▶ [WHAT YOU SHOULD DO]: Provide only the number of lines in the data below that contain the word "IHeq".

[INPUT]

Lemma mjoin_chunks8 : ∀ fuel s, length s ≤ fuel → mjoin (chunks8 fuel s) = s.
Proof.
  induction fuel as [|fuel IH]; intros s Hfuel.
  { destruct s; simpl in *; [done|lia]. }
  destruct s as [|x s]; [done|].
  cbn [chunks8 mjoin list_join]. rewrite IH by (rewrite length_drop; simpl in *; lia).
  apply take_drop.
Qed.

Lemma binary_onTextChange_cons u t :
  binary (onTextChange (u :: t))
  = padStart 8 ch0 (toString2 u) ++ binary (onTextChange t).
Proof. done. Qed.

Lemma binary_onTextChange_isBit t :
  Forall (λ u, isBit u = true) (binary (onTextChange t)).
Proof.
  induction t as [|u t IH]; [constructor|].
  rewrite binary_onTextChange_cons.
  apply Forall_app. split; [apply padStart_isBit|exact IH].
Qed.

Lemma length_binary_onTextChange t :
  8 * length t ≤ length (binary (onTextChange t))
  ∧ (Forall (λ u, (u < 256)%N) t ↔ length (binary (onTextChange t)) = 8 * length t).
Proof.
  induction t as [|u t [IHle IHeq]].
  { split; [simpl; lia|]. split; [done|constructor]. }
  rewrite binary_onTextChange_cons, length_app, length_padStart.
  change (length (u :: t)) with (S (length t)).
  pose proof (length_toString2 u) as Hu. split; [lia|].
  rewrite Forall_cons. split.
  - intros [Hlt Hall]. apply IHeq in Hall. apply Hu in Hlt. lia.
  - intros Hlen. split; [apply Hu; lia|apply IHeq; lia].
Qed.

Lemma mjoin_cons {A} (x : list A) (ls : list (list A)) :
  mjoin (x :: ls) = x ++ mjoin ls.
Proof. done. Qed.

Lemma map_cons {A B} (f : A → B) (x : A) (l : list A) :
  f <$> x :: l = f x :: (f <$> l).
Proof. done. Qed.

Lemma decode_groups t :
  Forall (λ u, (u < 256)%N) t →
  mjoin ((λ b, fromCharCode (parseInt2 b)) <$> (charToBits <$> split_units t)) = t.
Proof.
  induction 1 as [|u t Hu _ IH]; [done|].
  unfold split_units in *. rewrite !map_cons, mjoin_cons, IH.
  by rewrite fromCharCode_charToBits.
Qed.

Lemma clean_bits digits :
  Forall (λ u, isBit u = true) digits → filter (λ u, isBit u) digits = digits.
Proof.
  induction 1 as [|u l Hu _ IH]; [done|].
  rewrite filter_cons_True by by rewrite Hu. by rewrite IH.
Qed.

Lemma text_onBinaryChange val :
  text (onBinaryChange val)
  = mjoin ((λ b, fromCharCode (parseInt2 b))
           <$> match_1_8 (filter (λ u, isBit u) val)).
Proof. done. Qed.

[/INPUT]

▶ [TASK ANSWER]: 3